If you have read my bio, you know that I got started in the group fitness industry with teaching Step Aerobics. I have been commended on my fantastic Step workouts, and, had you asked me not long ago if I thought I was a great Step instructor, I would have said “yes.” In fact, I would have said I’m among the best. As Proverbs 16:18 puts it, “pride cometh before the fall.”
A lady named Alison Ousterhout teaches an Advanced Step class on Wednesday mornings at Life Time Fitness Austin North. Alison is a Step machine!! She has 20-years of dance experience that she beautifully applies to her Step Aerobics presentations. Combining that with the choreography she borrows from fitness personality, Rob Glick, Alison is a Step Aerobics force! I took her class a few weeks ago, and wondered: How does her mouth speak so fast, yet give ample cuing time to prepare us for the next move? How does she add umpteen million rhythm changes, yet keep the entire class on the same counts? How does she spin us around like ribbon dancers then end us on the proper side of the bench with the proper lead leg? I didn’t know, but when she asked me to sub Advanced Step for her, I was determined to find out. I proceeded to study choreography; watch Step DVDs from the best in the biz (Petra Kolber), and intended to prepare a workout that would show those participants that Alison isn’t the only chick in town that can dance circles around that bench. I know that my gift is in teaching intermediate athletic Step, but just for this class, I wanted to dominate in the advanced dance-style Step arena. I choked. In front of 20+ participants, including the general manager of the gym, his wife, the group fitness department head, and a class full of “Alison” fanatics, I completely choked. I had created so much choreography that the words were coming out too late or I was making the wrong calls, and by the time the clock hit 17-minutes into the 60-minute long workout, I would have given my right arm to have class time over! I would have paid cash money for someone to relieve me from this situation. Eventually, the clock struck 12:15 (ending time); I don’t think I’ll rejoice that much again until the day Jesus Christ, my Lord and Savior, returns.

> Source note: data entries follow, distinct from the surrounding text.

(* ===== verification/Semantic.v ===== *)
(** * The daemon's store of captured commands ([atuin-daemon/src/components/semantic.rs])

    Captures of commands arrive from the terminal proxy, the history entries that they belong to from
    the shell hooks, in either order. The store keeps the captures of the sessions that were used last,
    within limits, and finds them by history id. A [HashMap] is a [gmap], a [VecDeque] a list from front
    to back. [usize] is 64 bits wide. *)
From S2P Require Import Prelude Text Record History.

(** ** Data *)

Definition MAX_SESSIONS : nat := 20.
Definition MAX_COMMANDS_PER_SESSION : nat := 128.
Definition MAX_BYTES_PER_SESSION : Z := 32 * 1024 * 1024.
Definition MAX_PENDING_HISTORIES : nat := 128.

(** The messages of [semantic.proto]. *)
Record CommandCapture : Type := mk_capture {
  cc_prompt : string; cc_command : string; cc_output : string; cc_exit : option Z; cc_history_id : option string;
  cc_session_id : option string; cc_truncated : bool; cc_observed : Z
}.
Record OutputRange : Type := mk_range { r_start : Z; r_end : Z }.
Record OutputLine : Type := mk_line { l_number : Z; l_content : string }.
Record CommandOutputReply : Type := mk_reply {
  rp_found : bool; rp_output : string; rp_bytes : Z; rp_total_lines : Z; rp_lines : list OutputLine; rp_truncated : bool; rp_observed : Z
}.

I prepared more to sub Alison’s class than I’ve prepared for some of my workout DVDs. I was determined to fill her shoes. I wanted to “be” Alison in that class, and I thought using Petra’s moves would enable me to pull it off. Do you want to know what it did? It made me confused and utterly frustrated! Trying to be like somebody else made me an inferior version of myself.
Maybe you aren’t looking to sub any Step classes anytime soon, but I hope this lesson can be applied to you in some way, too… whether you’re breaking your back to be the “Queen Bee” mom, wife, friend, employee, etc. Get out of your own way and get over yourself. Somebody is better; somebody is worse. Somebody is fitter; somebody is fatter. Somebody is Alison; somebody is Brook… somebody is YOU, and that somebody is pretty dang special. Embrace your unique strengths with gratitude and a humility. You’re amazing, just the way you are.

I really like the moral of this story!